Saying he cannot improve deplorable medical care in prisons if there aren't enough correctional officers to escort inmates to doctors, receiver Robert Sillen asked the federal judge who appointed him to grant him oversight of the state's program for recruiting prison guards.
Sillen also said that a bill signed by Gov. Arnold Schwarzenegger this month to add 53,000 prison and jail beds will do nothing to improve -- and may worsen -- medical care that the judge said was so shoddy it virtually guaranteed unnecessary injuries and inmate deaths.
"It is easy to talk of constructing prisons and jails," Sillen wrote in a report released Tuesday. "It is more difficult and expensive to staff correctional institutions with the appropriate clinical personnel and correctional officers."

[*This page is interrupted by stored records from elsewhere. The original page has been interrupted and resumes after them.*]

Lemma handshake_http protocols : http_connect protocols = true -> handshake 16384 read_http_connect (request_ok protocols).
Proof.
  intros Hh s r s' Hb. unfold read_http_connect. destruct (http_header (sk_in s) []) as [x rest] eqn:E.
  apply http_header_spec in E as (u & Eu & Hu); [|unfold MAX_HTTP_CONNECT_HEADER; cbn; lia].
  unfold MAX_HTTP_CONNECT_HEADER in Hu. cbn [length] in Hu.
  set (s1 := mkSock rest (sk_out s) (sk_broken s)).
  assert (forall r1 s2, handshake 0 (fun t => (r1, t)) (request_ok protocols) -> (r1, s1) = (r, s2) ->
    (exists used, sk_in s = used ++ sk_in s2 /\ Z.of_nat (length used) <= 16384)
    /\ (exists w, sk_out s2 = sk_out s ++ w) /\ sk_broken s2 = sk_broken s /\ forall a, r = Got a -> request_ok protocols a) as Hend.
  { intros r1 s2 Hr [= <- <-]. split_and!; [exists u; split; [done|lia]|exists []; by rewrite app_nil_r|done|].
    intros a ->. eapply (Hr (mkSock [] [] None)); [constructor|done|done]. }
  destruct x as [header|e|e]; [|intros [= <- <-]; by apply (Hend (Failed e) s1); [apply (handshake_fail 0 e)|]
    |intros [= <- <-]; apply (Hend (Starved e) s1); [|done]].
  2:{ intros t r1 t' _ [= <- <-]. split_and!; [by exists []|exists []; by rewrite app_nil_r|done|done]. }
  assert (handshake 0 (text ← require (InvalidConfig "HTTP CONNECT header is not UTF-8") (text_of header);
       line ← require (InvalidConfig "HTTP CONNECT request line missing") (head (lines text));
       match parse_connect line with Ok rq => mret rq | Err e => fail e end) (request_ok protocols)) as Hk.
  { eapply (handshake_bind 0 0); [by apply (handshake_require 0 _ _ (fun _ => True))| |lia]. intros text _.
    eapply (handshake_bind 0 0); [by apply (handshake_require 0 _ _ (fun _ => True))| |lia]. intros line _.
    destruct (parse_connect line) as [rq|] eqn:Ep; [|auto with handshake]. apply handshake_ret; [lia|].
    revert Ep. unfold parse_connect. destruct (negb _); [done|]. destruct (_ || _); [done|].
    destruct (parse_authority _) as [t|] eqn:Ea; [|done]. intros [= <-]. split; [by eapply parse_authority_port|done]. }
  intros E. assert (Forall byte_ok (sk_in s1)) as Hb1 by (cbn; rewrite Eu in Hb; by apply Forall_app in Hb as [_ ?]).
  destruct (Hk s1 r s' Hb1 E) as ((u2 & E2 & L2) & (w & Ew) & Ebr & HQ). cbn in E2, Ew, Ebr.
  split_and!; [|by exists w|done|done]. exists (u ++ u2). rewrite <- app_assoc, <- E2, length_app. split; [done|lia].
Qed.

U.S. District Judge Thelton Henderson suspended state control of the $1.4-billion prison healthcare operation in February 2006 and placed it in Sillen's hands in response to a class-action lawsuit. Sillen, whose compensation package totals $650,000, reports directly to Henderson and has power to dictate spending, hire and fire staff, sign or break contracts and set policy.
In his latest report to Henderson, Sillen said there is a shortage of 2,400 to 2,700 guards. He complained of a backlog of 4,000 to 7,000 job applicants awaiting background checks by the Department of Corrections and Rehabilitation.
"If I can't get patients delivered to the caregiver," said Sillen, "how do I deliver the care?
"I'm charged with getting a job done, and I can't get it done without more correctional officers," he said.
Sen. Gloria Romero (D-Los Angeles) said she found the notion of Sillen controlling prison guard hiring "intriguing."
"I think he's absolutely on to something," she said.
But another lawmaker who focuses on prison issues, Assemblyman Todd Spitzer (R-Orange), accused Sillen of "overreaching."
"Bob Sillen is not going to be happy until he's running the entire Department of Corrections," Spitzer said.
State prisons Director James Tilton said the department has recently stepped up its recruiting and is using overtime to compensate for vacancies. "I think it's my responsibility to hire correctional officers," Tilton said.